Je voudrais donc reformater le tout, mais impossible sans accéder à l'utilitaire de disque (j'ai une clé USB avec l'installateur Big Sur mais impossible de la lancer). 

Voilà, pas envie de mettre le Mac à la poubelle pour un problème logiciel! 

Une idée? 

Merci!!


----------



## ericse (22 Août 2022)

christophe.modafferi@gmai a dit:


> Voilà, pas envie de mettre le Mac à la poubelle pour un problème logiciel!


Certainement pas à la poubelle, tu peux l'offrir à quelqu'un du forum   

Blague à part, essaye de démarrer avec Option + Command + R, est-ce que tu vois la fenêtre aux 4 utilitaires ?


----------



## christophe.modafferi@gmai (22 Août 2022)

ahah je suis près à offrir des bières à celui ou celle qui me résoud le problème...

le clavier ne répond pas avant le démarrage de Windows...


----------



## Sly54 (22 Août 2022)

christophe.modafferi@gmai a dit:


> Je conclu que ma partition Mac est corrompue.


Une partition Mac corrompue n'empêche pas le Mac (de 2015) de démarrer avec les touches cmd alt R ou bien cmd alt shift R.


----------



## christophe.modafferi@gmai (22 Août 2022)

bon mon diagonistique n'est peut être pas le bon mais le résultat est que: je démarre l'ordi, je peux essayer tout les raccourcis que je veux, cela ne marche pas (et je n'ai pas pas la pomme ni le "dong"); directement Windows. Si les raccourcis fonctionnaient, je n'aurais pas poser la question ici...


----------



## ericse (22 Août 2022)

christophe.modafferi@gmai a dit:


> Si les raccourcis fonctionnaient, je n'aurais pas poser la question ici...

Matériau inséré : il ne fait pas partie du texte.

(* ===== verification/_CoqProject ===== *)
-Q . S2P
Prelude.v
GoStrings.v
GoNum.v
Netip.v
Config.v
Name.v
Paths.v
WSTLS.v
WSTLSNames.v
WSTLSCollect.v
WSTLSTheorems.v
Parser.v
Writer.v
ConfLines.v
ConfWf.v
ParserTheorems.v
RoundTrip.v
UAPI.v
Driver.v
Highlighter.v
HighlighterTheorems.v
HighlighterParser.v
Effects.v
Version.v
ImportExport.v
Store.v
StoreLaws.v
StoreTheorems.v
StoreTLS.v
StoreTunnels.v
StoreMigration.v
ImportTheorems.v
ImportExample.v
StoreExample.v
StoreWatcher.v
Services.v
Firewall.v
FirewallTheorems.v
KillSwitch.v
FirewallExample.v
Updater.v
Manager.v
Installation.v
IPC.v
UpdateChecker.v
IPCTheorems.v
ManagerTheorems.v
ManagerMethods.v
Tracker.v
TrackerTheorems.v
Sessions.v
SessionsExample.v
ManagerExample.v
InstallationExample.v
UpdaterTheorems.v
Downloader.v
DeterministicGUID.v
Ringlogger.v
RingTheorems.v
RingReaders.v
ChangeHandlers.v
TunnelNet.v
RouteMonitor.v
TunnelConfig.v
Memmod.v
MemmodTheorems.v
MemmodReloc.v
MemmodSections.v
MemmodExample.v
Winipcfg.v
WinipcfgTheorems.v
InterfaceWatcher.v
WatcherTheorems.v
TunnelService.v
TunnelServiceTheorems.v
TunnelServiceTLS.v
TunnelExample.v
WinipcfgExample.v
TunnelServiceExample.v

Alors si tu es sûr de bien les faire et qu'ils ne fonctionnent pas, je ne vois pas ce que ça peut être, ça arrive mais uniquement sur iMac avec un clavier non Apple, pas avec un Macbook.


----------



## christophe.modafferi@gmai (22 Août 2022)

je confirme que je le fais bine et que ça ne marche pas...


----------



## Sly54 (22 Août 2022)

christophe.modafferi@gmai a dit:


> bon mon diagonistique n'est peut être pas le bon mais le résultat est que: je démarre l'ordi, je peux essayer tout les raccourcis que je veux, cela ne marche pas (et je n'ai pas pas la pomme ni le "dong"); directement Windows. Si les raccourcis fonctionnaient, je n'aurais pas poser la question ici...


C'est à se demander si tu n'as pas un problème de clavier…


----------



## christophe.modafferi@gmai (22 Août 2022)

Sly54 a dit:


> C'est à se demander si tu n'as pas un problème de clavier…


Merci mais le clavier fonctionne parfaitement dans Windows


----------



## Locke (22 Août 2022)

christophe.modafferi@gmai a dit:


> Merci mais le clavier fonctionne parfaitement dans Windows


Est-ce bien un clavier Apple ? Sinon, au démarrage il faut maintenir longuement les touches et tu peux essayer celles-ci...

cmd+R
alt+cmd+R
shift+alt+cmd+R
...je vais me répéter...

éteindre complètement le MacBook avec le bouton d'alimentation si Windows ne l'éteint pas
un appui sur le bouton d'alimentation et dans la foulée faire une séquence de touches de démarrage
...et je maintiens : il faut impérativement maintenir longuement l'appui sur la séquence de touches.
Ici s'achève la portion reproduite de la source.